Stored data >>
*** Begin section ***
(** * Traffic count study app: record store, aggregator and page script

    A shallow embedding of [appy.py]: the CSV-backed record store
    ([load_data], [add_entry], [clear_data]), the hourly aggregation
    ([analyze_data]), the sample generator ([auto_generate_data]) and the
    Streamlit page script ([main]), followed by the properties the
    specification states about them.

    Modelling conventions.
    - A timestamp is the number of microseconds since a fixed local-time
      epoch; [dt_hour] is the hour-of-day component that [.dt.hour] reads.
      The [Date] column holds the day number whose [%Y-%m-%d] rendering the
      source stores.
    - The CSV file is kept as the table it encodes: writing with [to_csv] and
      reading back with [read_csv] and [to_datetime] is lossless on the five
      columns, so the textual encoding stays inside the storage boundary.
      Only files written by this program are represented.
    - Counts are kept in [Z]. The count columns of a frame are int64
      columns, which is what [read_csv] yields for every file the widgets
      and the generator can write: the store operations are exact on
      counts of that range, and the arithmetic of [analyze_data] wraps
      around as int64 arithmetic does.
    - [datetime.now()] and [random.randint] read from an environment: the
      n-th clock reading and the n-th raw random draw. *)

From Stdlib Require Import ZArith List Bool String Lia Arith Permutation.
From Stdlib Require Import DecimalString.
Import ListNotations.

Local Open Scope string_scope.
Local Open Scope list_scope.
Local Open Scope Z_scope.

(** ** Constants of the script *)

Definition RECORDS_PER_ANALYSIS : nat := 24.
Definition AUTO_INTERVAL_SECONDS : Z := 10.
Definition HIGH_TRAFFIC_THRESHOLD : Z := 50.

Definition MICROS_PER_SECOND : Z := 1000000.
Definition MICROS_PER_HOUR : Z := 3600 * MICROS_PER_SECOND.
Definition MICROS_PER_DAY : Z := 24 * MICROS_PER_HOUR.

(** ** Data model *)

(** One row of the stored table, with the five columns of the CSV header. *)
Record TrafficRecord := mkRecord {
  Date : Z;
  Time : Z;
  Cars : Z;
  Bicycles : Z;
  Pedestrians : Z
}.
*** End section ***
What this task involves >> Each entry above should be output again, precisely as given.

Response to the exercise >>
(** * Traffic count study app: record store, aggregator and page script

    A shallow embedding of [appy.py]: the CSV-backed record store
    ([load_data], [add_entry], [clear_data]), the hourly aggregation
    ([analyze_data]), the sample generator ([auto_generate_data]) and the
    Streamlit page script ([main]), followed by the properties the
    specification states about them.

    Modelling conventions.
    - A timestamp is the number of microseconds since a fixed local-time
      epoch; [dt_hour] is the hour-of-day component that [.dt.hour] reads.
      The [Date] column holds the day number whose [%Y-%m-%d] rendering the
      source stores.
    - The CSV file is kept as the table it encodes: writing with [to_csv] and
      reading back with [read_csv] and [to_datetime] is lossless on the five
      columns, so the textual encoding stays inside the storage boundary.
      Only files written by this program are represented.
    - Counts are kept in [Z]. The count columns of a frame are int64
      columns, which is what [read_csv] yields for every file the widgets
      and the generator can write: the store operations are exact on
      counts of that range, and the arithmetic of [analyze_data] wraps
      around as int64 arithmetic does.
    - [datetime.now()] and [random.randint] read from an environment: the
      n-th clock reading and the n-th raw random draw. *)

From Stdlib Require Import ZArith List Bool String Lia Arith Permutation.
From Stdlib Require Import DecimalString.
Import ListNotations.

Local Open Scope string_scope.
Local Open Scope list_scope.
Local Open Scope Z_scope.

(** ** Constants of the script *)

Definition RECORDS_PER_ANALYSIS : nat := 24.
Definition AUTO_INTERVAL_SECONDS : Z := 10.
Definition HIGH_TRAFFIC_THRESHOLD : Z := 50.

Definition MICROS_PER_SECOND : Z := 1000000.
Definition MICROS_PER_HOUR : Z := 3600 * MICROS_PER_SECOND.
Definition MICROS_PER_DAY : Z := 24 * MICROS_PER_HOUR.

(** ** Data model *)

(** One row of the stored table, with the five columns of the CSV header. *)
Record TrafficRecord := mkRecord {
  Date : Z;
  Time : Z;
  Cars : Z;
  Bicycles : Z;
  Pedestrians : Z
}.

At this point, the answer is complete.